## Installation

```
[dependencies]
parsable = "0.1"
```

## Example

Implementation of a basic operation interpreter that only works with positive integer and without operator priorities.

```rust
use parsable::{parsable, Parsable, ParseOptions};

#[parsable]
enum Operator {
    Plus = "+",
    Minus = "-",
    Mult = "*",
    Div = "/",
    Mod = "%"
}

#[parsable]
struct NumberLiteral {
    #[parsable(regex=r"\d+")]
    value: String
}

impl NumberLiteral {
    fn process(&self) -> i32 {
        self.value.parse().unwrap()
    }
}

#[parsable]
enum Operand {
    Number(NumberLiteral),
    Wrapped(WrappedOperation)
}

impl Operand {
    fn process(&self) -> i32 {
        match self {
            Operand::Number(number) => number.process(),
            Operand::Wrapped(wrapped) => wrapped.process(),
        }
    }
}

#[parsable]
struct Operation {
    first_operand: Operand,
    other_operands: Vec<(Operator, Operand)>
}

impl Operation {
    fn process(&self) -> i32 {
        let mut result = self.first_operand.process();

        for (operator, operand) in &self.other_operands {
            let value = operand.process();

            result = match operator {
                Operator::Plus => result + value,
                Operator::Minus => result - value,
                Operator::Mult => result * value,
                Operator::Div => result / value,
                Operator::Mod => result % value,
            }
        }

        result
    }
}

#[parsable]
struct WrappedOperation {
    #[parsable(brackets="()")]
    operation: Box<Operation>
}

impl WrappedOperation {
    fn process(&self) -> i32 {
        self.operation.process()
    }
}

fn main() {
    let operation_string = "3 + (4 * 5)".to_string();
    let parse_options = ParseOptions::default();
    
    match Operation::parse(operation_string, parse_options) {
        Ok(operation) => {
            println!("result: {}", operation.process());
        },
        Err(error) => {
            dbg!(error);
        }
    }
}
```

## The `#[parsable]` macro

Tagging a struct or enum with the `#[parsable]` macro implements the `Parsable` trait for the item, with the condition that all fields must also implement the `Parsable` trait.

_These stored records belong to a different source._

Lemma resolveFeishuThreadContext_spec_witness :
  messageThreadId (resolveFeishuThreadContext reply_message) = Some (lit "r")
  /\ replyToId (resolveFeishuThreadContext reply_message) = Some (lit "p").
Proof.
  destruct (resolveFeishuThreadContext_spec reply_message)
    as (_ & _ & Hroot).
  destruct (Hroot (lit "r")) as (Hthread & Hparent & _).
  { exists (lit "r"). repeat split; try (vm_compute; reflexivity).
    intros H; vm_compute in H; discriminate. }
  split; [exact Hthread|].
  apply Hparent. exists (lit "p").
  repeat split; try (vm_compute; reflexivity).
  intros H; vm_compute in H; discriminate.
Defined.

End ThreadingFacts.

(** ** monitor/context.ts: the chat gate *)

Module ContextFacts.

Import Js Types Context Notions Fixtures.

Lemma get_property_own (m : gmap text GroupConfig) (key : text) :
  inherited key = false -> get_property m key = m !! key.
Proof.
  intros H. unfold get_property. rewrite H.
  destruct (m !! key); reflexivity.
Qed.

Lemma get_property_inherited (m : gmap text GroupConfig) (key : text) :
  inherited key = true -> m !! key = None ->
  get_property m key = Some inherited_member.
Proof.
  intros H Hown. unfold get_property. rewrite Hown, H. reflexivity.
Qed.

Lemma group_entry_deciding (m : gmap text GroupConfig) (chatId : text)
    (c : GroupConfig) :
  inherited chatId = false ->
  group_entry (Some m) chatId = Some c <-> deciding_entry m chatId c.
Proof.
  intros Hown. unfold group_entry, deciding_entry.
  rewrite (get_property_own m chatId Hown).
  rewrite (get_property_own m (lit "*") eq_refl).
  destruct (m !! chatId) as [c'|]; split.
  - intros H. left. exact H.
  - intros [H | [H _]]; [exact H | discriminate].
  - intros H. right. split; [reflexivity | exact H].
  - intros [H | [_ H]]; [discriminate | exact H].
Qed.

Lemma isChatAllowed_group_eq (params : FeishuMonitorParams) (p : ChatRef)
    (chatId : text) :
  normalizeFeishuChatType (option_map chat_type_name (ref_chatType p))
    (ref_chatId p) = group ->
  truthy (ref_chatId p) = Some chatId ->
  isChatAllowed (createFeishuMonitorContext params) p =
  match p_groupPolicy params with
  | policy_disabled => false
  | policy_open => true
  | policy_allowlist =>
      match p_groupsConfig params with
      | None => true
      | Some m =>
          if Nat.eqb (size m) 0 then true
          else
            match group_entry (Some m) chatId with
            | None => false
            | Some c =>
                negb (bool_decide (enabled c = Some false)
                      || bool_decide (allow c = Some false))
            end
      end
  end.
Proof.
  intros Hgroup Hid. simpl. rewrite Hgroup, Hid. simpl.
  destruct (p_groupPolicy params); try reflexivity.
  destruct (p_groupsConfig params) as [m|]; [|reflexivity].
  destruct (Nat.eqb (size m) 0); [reflexivity|]. simpl.
  destruct (group_entry (Some m) chatId) as [c|]; [|reflexivity].
  destruct (bool_decide (enabled c = Some false) ||
            bool_decide (allow c = Some false)); reflexivity.
Qed.

(** C6, as the code has it.  For a group conversation with a chat id:
    under "disabled" it is dropped; under "open" it is allowed; under
    "allowlist" with at least one configured group, and a chat id that is
    not a name every object inherits, it is allowed exactly when the entry
    for the chat id, or else the wildcard entry, exists and is not
    explicitly disabled; under "allowlist" with no group configured at all
    it is allowed. *)
Theorem isChatAllowed_group (params : FeishuMonitorParams) (p : ChatRef)
    (chatId : text) :
  normalizeFeishuChatType (option_map chat_type_name (ref_chatType p))
    (ref_chatId p) = group ->
  truthy (ref_chatId p) = Some chatId ->
  let ok := isChatAllowed (createFeishuMonitorContext params) p in
  (p_groupPolicy params = policy_disabled -> ok = false) /\
  (p_groupPolicy params = policy_open -> ok = true) /\
  (p_groupPolicy params = policy_allowlist ->
   forall m, p_groupsConfig params = Some m -> m <> ∅ ->
   inherited chatId = false ->
   (ok = true <-> exists c, deciding_entry m chatId c /\ not_disabled c)) /\
  (p_groupPolicy params = policy_allowlist ->
   p_groupsConfig params = None \/ p_groupsConfig params = Some ∅ ->
   ok = true).
Proof.
  intros Hgroup Hid ok. unfold ok.
  rewrite (isChatAllowed_group_eq params p chatId Hgroup Hid).
  split; [|split; [|split]].
  - intros ->. reflexivity.
  - intros ->. reflexivity.
  - intros Hpol m Hm Hne Hown. rewrite Hpol, Hm.
    assert (Hsize : Nat.eqb (size m) 0 = false).
    { apply Nat.eqb_neq. intros Hz. apply Hne, map_size_empty_iff, Hz. }
    rewrite Hsize. split.
    + destruct (group_entry (Some m) chatId) as [c|] eqn:E; [|discriminate].
      intros Hok. exists c.
      split; [apply (group_entry_deciding m chatId c Hown), E|].
      apply negb_true_iff, orb_false_iff in Hok as [He Ha].
      apply bool_decide_eq_false in He, Ha. split; assumption.
    + intros (c & Hc & He & Ha).
      apply (group_entry_deciding m chatId c Hown) in Hc.
      rewrite Hc. apply negb_true_iff, orb_false_iff.
      split; apply bool_decide_eq_false; assumption.
  - intros Hpol [Hm | Hm]; rewrite Hpol, Hm; reflexivity.
Qed.

Lemma isChatAllowed_group_witness :
  isChatAllowed
    (createFeishuMonitorContext
       (with_groups {[ lit "oc_1" := plain_group ]} default_params))
    (group_chat (lit "oc_1")) = true.
Proof.
  destruct (isChatAllowed_group
              (with_groups {[ lit "oc_1" := plain_group ]} default_params)
              (group_chat (lit "oc_1")) (lit "oc_1") eq_refl eq_refl)
    as (_ & _ & Hallowlist & _).
  apply (Hallowlist eq_refl {[ lit "oc_1" := plain_group ]} eq_refl).
  - apply map_non_empty_singleton.
  - reflexivity.
  - exists plain_group. split.
    + left. apply lookup_singleton_eq.
    + split; discriminate.
Defined.

(** C6 as stated fails when no group is configured at all: under
    "allowlist" (the default policy, with the default empty configuration)
    every group is allowed although neither an entry for the chat id nor a
    wildcard entry exists. *)
Lemma isChatAllowed_allowlist_without_groups :
  p_groupPolicy default_params = policy_allowlist /\
  isChatAllowed (createFeishuMonitorContext default_params)
    (group_chat (lit "oc_1")) = true /\
  ~ (exists m c,
       p_groupsConfig default_params = Some m /\
       deciding_entry m (lit "oc_1") c /\ not_disabled c).
Proof.
  split; [reflexivity|]. split; [reflexivity|].
  intros (m & c & Hm & _). discriminate.
Qed.

End ContextFacts.

(** ** The deduplication cache and the message handler *)

Module DedupeFacts.

Import Js Types Dedupe Context Prepare MessageHandler Notions Fixtures.
Local Open Scope Z_scope.

Lemma text_eqb_eq (a b : text) : text_eqb a b = true <-> a = b.
Proof. unfold text_eqb. apply bool_decide_eq_true. Qed.

Lemma text_eqb_neq (a b : text) : text_eqb a b = false <-> a <> b.
Proof. unfold text_eqb. apply bool_decide_eq_false. Qed.

Lemma text_eqb_refl (a : text) : text_eqb a a = true.
Proof. apply text_eqb_eq. reflexivity. Qed.

Lemma key_free_filter (k : text) (f : text * Z -> bool)
    (es : list (text * Z)) :
  key_free k es -> key_free k (List.filter f es).
Proof.
  unfold key_free. induction 1 as [|e es He _ IH]; simpl.
  - constructor.
  - destruct (f e); [constructor|]; assumption.
Qed.

Lemma without_key_free (k : text) (es : list (text * Z)) :
  key_free k (without k es).
Proof.
  unfold key_free, without. induction es as [|e es IH]; simpl.
  - constructor.
  - destruct (text_eqb (fst e) k) eqn:E; simpl; [exact IH|].
    constructor; [apply text_eqb_neq, E | exact IH].
Qed.

Lemma filter_length_le {A : Type} (f : A -> bool) (l : list A) :
  (length (List.filter f l) <= length l)%nat.
Proof.
  induction l as [|x l IH]; simpl; [lia|]. destruct (f x); simpl; lia.
Qed.

Lemma expiry_of_found (k : text) (pre post : list (text * Z)) (exp : Z) :
  key_free k pre -> expiry_of k (pre ++ (k, exp) :: post) = Some exp.
Proof.
  unfold expiry_of, key_free. induction 1 as [|e pre He _ IH]; simpl.
  - rewrite text_eqb_refl. reflexivity.
  - apply text_eqb_neq in He. rewrite He. exact IH.
Qed.

(** Eviction keeps an unexpired entry that has fewer than [size] entries
    from itself to the end of the list. *)
Lemma evict_keeps (now : Z) (size : nat) (k : text) (exp : Z)
    (pre post : list (text * Z)) :
  now < exp -> (S (length post) <= size)%nat -> key_free k pre ->
  exists pre' post',
    evict now size (pre ++ (k, exp) :: post) = pre' ++ (k, exp) :: post' /\
    key_free k pre' /\ (length post' <= length post)%nat.
Proof.
  intros Hlive Hroom Hfree. unfold evict.
  destruct (size <? length (pre ++ (k, exp) :: post))%nat.
  - rewrite List.filter_app. simpl.
    apply Z.ltb_lt in Hlive. rewrite Hlive.
    set (keep := fun e : text * Z => now <? snd e).
    set (A := List.filter keep pre). set (B := List.filter keep post).
    assert (HB : (length B <= length post)%nat) by apply filter_length_le.
    exists (skipn (length (A ++ (k, exp) :: B) - size) A), B.
    split; [|split].
    + rewrite skipn_app.
      replace (length (A ++ (k, exp) :: B) - size - length A)%nat with O.
      * reflexivity.
      * rewrite length_app. simpl. lia.
    + apply Forall_drop, key_free_filter, Hfree.
    + exact HB.
  - exists pre, post. auto.
Qed.

(** A first check records the key at the young end of the cache. *)
Lemma check_records (k : text) (now : Z) (c : DedupeCache) :
  0 < ttlMs c -> (1 <= maxSize c)%nat ->
  remembered k (now + ttlMs c) 0 (snd (check k now c)).
Proof.
  intros Httl Hsize. unfold check, remembered. simpl.
  destruct (evict_keeps now (maxSize c) k (now + ttlMs c)
              (without k (entries c)) [])
    as (pre' & post' & Heq & Hfree & Hlen).
  - lia.
  - simpl. lia.
  - apply without_key_free.
  - exists pre', (now + ttlMs c), post'. repeat split; auto. lia.
Qed.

It can also be applied on a field to tweak the way it is parsed.

### Struct

- All fields are parsed one after the other. The parsing is only successful if all fields are succesfully parsed.

### Enum

- The parsing stops on the first variant that is successfully parsed.
- If a variant contains multiple fields, they are parsed successively and must all be successful for the variant to be matched.
- If a variant contains no field, a string must be specified to indicate how to parse it.

```rust
#[parsable]
enum MyOperation {
    BinaryOperation(NumerLiteral, Operator, NumerLiteral),
    Number(NumberLiteral),
    Zero = "zero"
}

// If the first two variants are swapped, the parsing will never reach the `BinaryOperation` variant.
```

## Builtin types

### `String`

A string field must be tagged with the `#[parsable(regex="<pattern>")]` or `#[parsable(value="<string>")]` macro option to specify how to parse it.

```rust
// Matches at least one digit
#[parsable]
struct NumberLiteral {
    #[parsable(regex=r"\d+")]
    value: String
}
```

```rust
#[parsable]
// Only matches the string "+"
struct PlusSign {
    #[parsable(value="+")]
    value: String
}
```

### `Option<T>`

Matches `T`. If it fails, returns `None` but the parsing of the field is still considered successful.

```rust
#[parsable]
enum Sign {
    Plus = "+",
    Minus = "-"
}

// Matches a number with an optional sign.
#[parsable]
struct NumberLiteral {
    sign: Option<Sign>,
    #[parsable(regex=r"\d+")]
    value: String
}
```

### `Vec<T>`

Matches as many `T` as possible successively. The following options can be specified:

- `min=X`: the parsing is only valid if at least X items are parsed
- `separator=<string>`: after each item, the parser will attempt to consume the separator. The parsing fails if no separator is found.

```rust
// Matches a non-empty list of numbers separated by a comma
#[parsable]
struct NumberList {
    #[parsable(separator=",", min=1)]
    numbers: Vec<NumberLiteral>
}
```

### Other types

- `()`: matches nothing, is always successful.
- `(T, U)`: matches `T`, then `U`.
- `Box<T>`: matches `T`.

## Running the parser

The `Parsable` trait provides the `parse()` method that takes two arguments:
- `content: String`: the string to parse
- `options: ParseOptions`: parse options

The `ParseOptions` type has the following fields:

- `comment_start: Option<&'static str>`: when the specified pattern is matched, the rest of the line is ignored. Common instances are `"//"` or `"#"`.
- `file_path: Option<String>`: file path of the string being parsed.
- `package_root_path: Option<String>`: root path of package or module containing the file being parsed.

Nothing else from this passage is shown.